● **Saved data entries**:
(* ===== verification/RpcBehaviour.v ===== *)
(** The network behaviour for requests ([RPC] of
    [app/src/network/rpc/mod.rs]) and the limiter of the node's own requests
    ([app/src/network/rpc/self_limiter.rs]): requests over the quota of a peer
    and protocol are queued, a timer wakes each queue. Logging is left out;
    times are nanoseconds since the limiters were built. *)
From stdpp Require Import base decidable list gmap strings.
From Stdlib Require Import ZArith Lia.
From S2P Require Import Prelude Bitcoin RpcTypes RateLimiter.

Module RpcBehaviour.
Local Open Scope Z_scope.
Import RpcTypes RateLimiter.

Section WithTypes.
Context {PeerId : Type} `{Countable PeerId}.
Context {Id ConnectionId SubstreamId : Type}.

Inductive Handler := AnyHandler | OneHandler (c : ConnectionId).

(** [ToSwarm]. *)
Inductive BehaviourAction :=
| NotifyHandler (peer_id : PeerId) (handler : Handler) (event : RPCSend Id SubstreamId)
| GenerateEvent (peer_id : PeerId) (conn_id : ConnectionId) (event : HandlerEvent Id SubstreamId).

(** ** The limiter of own requests *)

Record QueuedRequest := mkQueued { req : Request; request_id : Id }.

Abbreviation key := (PeerId * Protocol)%type.

(** [next_peer_request] holds the timers, with the time they are due. *)
Record SelfRateLimiter := mkSelf {
  delayed_requests : gmap key (list QueuedRequest);
  next_peer_request : list (key * Z);
  limiter : RPCRateLimiter PeerId;
  ready_requests : list BehaviourAction;
}.

Inductive SelfError := PendingRequests | RequestRateLimited.

Definition self_new (c : RateLimiterConfig) : res BuildError SelfRateLimiter :=
  l ← new_with_config c;
  Ok (mkSelf ∅ [] l []).

Definition request_action (peer_id : PeerId) (id : Id) (r : Request) : BehaviourAction :=
  NotifyHandler peer_id AnyHandler (SendRequest id r).

(** A batch that never fits is sent anyway. *)
Definition try_send_request (now : Z) (peer_id : PeerId) (q : QueuedRequest) :
    ST (RPCRateLimiter PeerId) (QueuedRequest * Z) BehaviourAction := fun l =>
  match allows_request now peer_id (req q) l with
  | (Ok _, l') => (Ok (request_action peer_id (request_id q) (req q)), l')
  | (Err TooLarge, l') => (Ok (request_action peer_id (request_id q) (req q)), l')
  | (Err (TooSoon wait_time), l') => (Err (q, wait_time), l')
  | (Panic, l') => (Panic, l')
  end.

Definition self_allows (now : Z) (peer_id : PeerId) (id : Id) (r : Request) :
    ST SelfRateLimiter SelfError BehaviourAction := fun s =>
  let k := (peer_id, protocol (request_protocol r)) in
  match delayed_requests s !! k with
  | Some queued =>
      (Err PendingRequests,
       mkSelf (<[k := queued ++ [mkQueued r id]]> (delayed_requests s)) (next_peer_request s)
              (limiter s) (ready_requests s))
  | None =>
      match try_send_request now peer_id (mkQueued r id) (limiter s) with
      | (Ok event, l) =>
          (Ok event, mkSelf (delayed_requests s) (next_peer_request s) l (ready_requests s))
      | (Err (limited, wait_time), l) =>
          (Err RequestRateLimited,
           mkSelf (<[k := [limited]]> (delayed_requests s))
                  (next_peer_request s ++ [(k, now + wait_time)]) l (ready_requests s))
      | (Panic, l) =>
          (Panic, mkSelf (delayed_requests s) (next_peer_request s) l (ready_requests s))
      end
  end.

(** The loop over a queue: the requests sent, and the queue left with the time
    to wait, [None] when it is empty. The request that was refused goes to the
    back. *)
Fixpoint drain (now : Z) (peer_id : PeerId) (queue : list QueuedRequest)
    (ready : list BehaviourAction) (l : RPCRateLimiter PeerId) :
    res unit (option (list QueuedRequest * Z)) * list BehaviourAction * RPCRateLimiter PeerId :=
  match queue with
  | [] => (Ok None, ready, l)
  | q :: queue' =>
      match try_send_request now peer_id q l with
      | (Ok event, l') => drain now peer_id queue' (ready ++ [event]) l'
      | (Err (limited, wait_time), l') => (Ok (Some (queue' ++ [limited], wait_time)), ready, l')
      | (Panic, l') => (Panic, ready, l')
      end
  end.

Definition next_peer_request_ready (now : Z) (k : key) : ST SelfRateLimiter unit unit := fun s =>
  match delayed_requests s !! k with
  | None => (Ok tt, s)
  | Some queued =>
      match drain now k.1 queued (ready_requests s) (limiter s) with
      | (Ok None, ready, l) =>
          (Ok tt, mkSelf (delete k (delayed_requests s)) (next_peer_request s) l ready)
      | (Ok (Some (rest, wait_time)), ready, l) =>
          (Ok tt, mkSelf (<[k := rest]> (delayed_requests s))
                         (next_peer_request s ++ [(k, now + wait_time)]) l ready)
      | (_, ready, l) => (Panic, mkSelf (delayed_requests s) (next_peer_request s) l ready)
      end
  end.

(** [poll_ready]; [expired] is the position of the timer the delay queue yields,
    if one is due, and [ticks] how many ticks of the pruning interval are. *)
Definition wake (now : Z) (expired : option nat) : ST SelfRateLimiter unit unit := fun s =>
  match expired ≫= fun i => next_peer_request s !! i with
  | Some (k, _) =>
      next_peer_request_ready now k
        (mkSelf (delayed_requests s)
                (match expired with
                 | Some i => delete i (next_peer_request s)
                 | None => next_peer_request s
                 end)
                (limiter s) (ready_requests s))
  | None => (Ok tt, s)
  end.

Definition take_ready : ST SelfRateLimiter unit (option BehaviourAction) := fun s =>
  match ready_requests s with
  | [] => (Ok None, s)
  | e :: es =>
      (Ok (Some e), mkSelf (delayed_requests s) (next_peer_request s) (limiter s) es)
  end.

Definition poll_ready (now : Z) (expired : option nat) (ticks : nat) :
    ST SelfRateLimiter unit (option BehaviourAction) :=
  wake now expired ;;
  modifyS (fun s => mkSelf (delayed_requests s) (next_peer_request s)
                           (limiter_poll now ticks (limiter s)) (ready_requests s)) ;;
  take_ready.

(** ** The behaviour *)

Record RPC := mkRPC {
  inbound_limiter : option (RPCRateLimiter PeerId);
  self_limiter : option SelfRateLimiter;
  events : list BehaviourAction;
}.

(** [RPC::new]: quotas that cannot be built panic. *)
Definition new (inbound outbound : option RateLimiterConfig) : res unit RPC :=
  l ← (match inbound with Some c => Some <$> unwrap_res (new_with_config c) | None => Ok None end);
  s ← (match outbound with Some c => Some <$> unwrap_res (self_new c) | None => Ok None end);
  Ok (mkRPC l s []).

Definition push (e : BehaviourAction) (r : RPC) : RPC :=
  mkRPC (inbound_limiter r) (self_limiter r) (events r ++ [e]).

● **PROBLEM DESCRIPTION**: Would you write out all the records exactly as they read?

● **RESULT FOR THIS EXERCISE**:
(* ===== verification/RpcBehaviour.v ===== *)
(** The network behaviour for requests ([RPC] of
    [app/src/network/rpc/mod.rs]) and the limiter of the node's own requests
    ([app/src/network/rpc/self_limiter.rs]): requests over the quota of a peer
    and protocol are queued, a timer wakes each queue. Logging is left out;
    times are nanoseconds since the limiters were built. *)
From stdpp Require Import base decidable list gmap strings.
From Stdlib Require Import ZArith Lia.
From S2P Require Import Prelude Bitcoin RpcTypes RateLimiter.

Module RpcBehaviour.
Local Open Scope Z_scope.
Import RpcTypes RateLimiter.

Section WithTypes.
Context {PeerId : Type} `{Countable PeerId}.
Context {Id ConnectionId SubstreamId : Type}.

Inductive Handler := AnyHandler | OneHandler (c : ConnectionId).

(** [ToSwarm]. *)
Inductive BehaviourAction :=
| NotifyHandler (peer_id : PeerId) (handler : Handler) (event : RPCSend Id SubstreamId)
| GenerateEvent (peer_id : PeerId) (conn_id : ConnectionId) (event : HandlerEvent Id SubstreamId).

(** ** The limiter of own requests *)

Record QueuedRequest := mkQueued { req : Request; request_id : Id }.

Abbreviation key := (PeerId * Protocol)%type.

(** [next_peer_request] holds the timers, with the time they are due. *)
Record SelfRateLimiter := mkSelf {
  delayed_requests : gmap key (list QueuedRequest);
  next_peer_request : list (key * Z);
  limiter : RPCRateLimiter PeerId;
  ready_requests : list BehaviourAction;
}.

Inductive SelfError := PendingRequests | RequestRateLimited.

Definition self_new (c : RateLimiterConfig) : res BuildError SelfRateLimiter :=
  l ← new_with_config c;
  Ok (mkSelf ∅ [] l []).

Definition request_action (peer_id : PeerId) (id : Id) (r : Request) : BehaviourAction :=
  NotifyHandler peer_id AnyHandler (SendRequest id r).

(** A batch that never fits is sent anyway. *)
Definition try_send_request (now : Z) (peer_id : PeerId) (q : QueuedRequest) :
    ST (RPCRateLimiter PeerId) (QueuedRequest * Z) BehaviourAction := fun l =>
  match allows_request now peer_id (req q) l with
  | (Ok _, l') => (Ok (request_action peer_id (request_id q) (req q)), l')
  | (Err TooLarge, l') => (Ok (request_action peer_id (request_id q) (req q)), l')
  | (Err (TooSoon wait_time), l') => (Err (q, wait_time), l')
  | (Panic, l') => (Panic, l')
  end.

Definition self_allows (now : Z) (peer_id : PeerId) (id : Id) (r : Request) :
    ST SelfRateLimiter SelfError BehaviourAction := fun s =>
  let k := (peer_id, protocol (request_protocol r)) in
  match delayed_requests s !! k with
  | Some queued =>
      (Err PendingRequests,
       mkSelf (<[k := queued ++ [mkQueued r id]]> (delayed_requests s)) (next_peer_request s)
              (limiter s) (ready_requests s))
  | None =>
      match try_send_request now peer_id (mkQueued r id) (limiter s) with
      | (Ok event, l) =>
          (Ok event, mkSelf (delayed_requests s) (next_peer_request s) l (ready_requests s))
      | (Err (limited, wait_time), l) =>
          (Err RequestRateLimited,
           mkSelf (<[k := [limited]]> (delayed_requests s))
                  (next_peer_request s ++ [(k, now + wait_time)]) l (ready_requests s))
      | (Panic, l) =>
          (Panic, mkSelf (delayed_requests s) (next_peer_request s) l (ready_requests s))
      end
  end.

(** The loop over a queue: the requests sent, and the queue left with the time
    to wait, [None] when it is empty. The request that was refused goes to the
    back. *)
Fixpoint drain (now : Z) (peer_id : PeerId) (queue : list QueuedRequest)
    (ready : list BehaviourAction) (l : RPCRateLimiter PeerId) :
    res unit (option (list QueuedRequest * Z)) * list BehaviourAction * RPCRateLimiter PeerId :=
  match queue with
  | [] => (Ok None, ready, l)
  | q :: queue' =>
      match try_send_request now peer_id q l with
      | (Ok event, l') => drain now peer_id queue' (ready ++ [event]) l'
      | (Err (limited, wait_time), l') => (Ok (Some (queue' ++ [limited], wait_time)), ready, l')
      | (Panic, l') => (Panic, ready, l')
      end
  end.

Definition next_peer_request_ready (now : Z) (k : key) : ST SelfRateLimiter unit unit := fun s =>
  match delayed_requests s !! k with
  | None => (Ok tt, s)
  | Some queued =>
      match drain now k.1 queued (ready_requests s) (limiter s) with
      | (Ok None, ready, l) =>
          (Ok tt, mkSelf (delete k (delayed_requests s)) (next_peer_request s) l ready)
      | (Ok (Some (rest, wait_time)), ready, l) =>
          (Ok tt, mkSelf (<[k := rest]> (delayed_requests s))
                         (next_peer_request s ++ [(k, now + wait_time)]) l ready)
      | (_, ready, l) => (Panic, mkSelf (delayed_requests s) (next_peer_request s) l ready)
      end
  end.

(** [poll_ready]; [expired] is the position of the timer the delay queue yields,
    if one is due, and [ticks] how many ticks of the pruning interval are. *)
Definition wake (now : Z) (expired : option nat) : ST SelfRateLimiter unit unit := fun s =>
  match expired ≫= fun i => next_peer_request s !! i with
  | Some (k, _) =>
      next_peer_request_ready now k
        (mkSelf (delayed_requests s)
                (match expired with
                 | Some i => delete i (next_peer_request s)
                 | None => next_peer_request s
                 end)
                (limiter s) (ready_requests s))
  | None => (Ok tt, s)
  end.

Definition take_ready : ST SelfRateLimiter unit (option BehaviourAction) := fun s =>
  match ready_requests s with
  | [] => (Ok None, s)
  | e :: es =>
      (Ok (Some e), mkSelf (delayed_requests s) (next_peer_request s) (limiter s) es)
  end.

Definition poll_ready (now : Z) (expired : option nat) (ticks : nat) :
    ST SelfRateLimiter unit (option BehaviourAction) :=
  wake now expired ;;
  modifyS (fun s => mkSelf (delayed_requests s) (next_peer_request s)
                           (limiter_poll now ticks (limiter s)) (ready_requests s)) ;;
  take_ready.

(** ** The behaviour *)

Record RPC := mkRPC {
  inbound_limiter : option (RPCRateLimiter PeerId);
  self_limiter : option SelfRateLimiter;
  events : list BehaviourAction;
}.

(** [RPC::new]: quotas that cannot be built panic. *)
Definition new (inbound outbound : option RateLimiterConfig) : res unit RPC :=
  l ← (match inbound with Some c => Some <$> unwrap_res (new_with_config c) | None => Ok None end);
  s ← (match outbound with Some c => Some <$> unwrap_res (self_new c) | None => Ok None end);
  Ok (mkRPC l s []).

Definition push (e : BehaviourAction) (r : RPC) : RPC :=
  mkRPC (inbound_limiter r) (self_limiter r) (events r ++ [e]).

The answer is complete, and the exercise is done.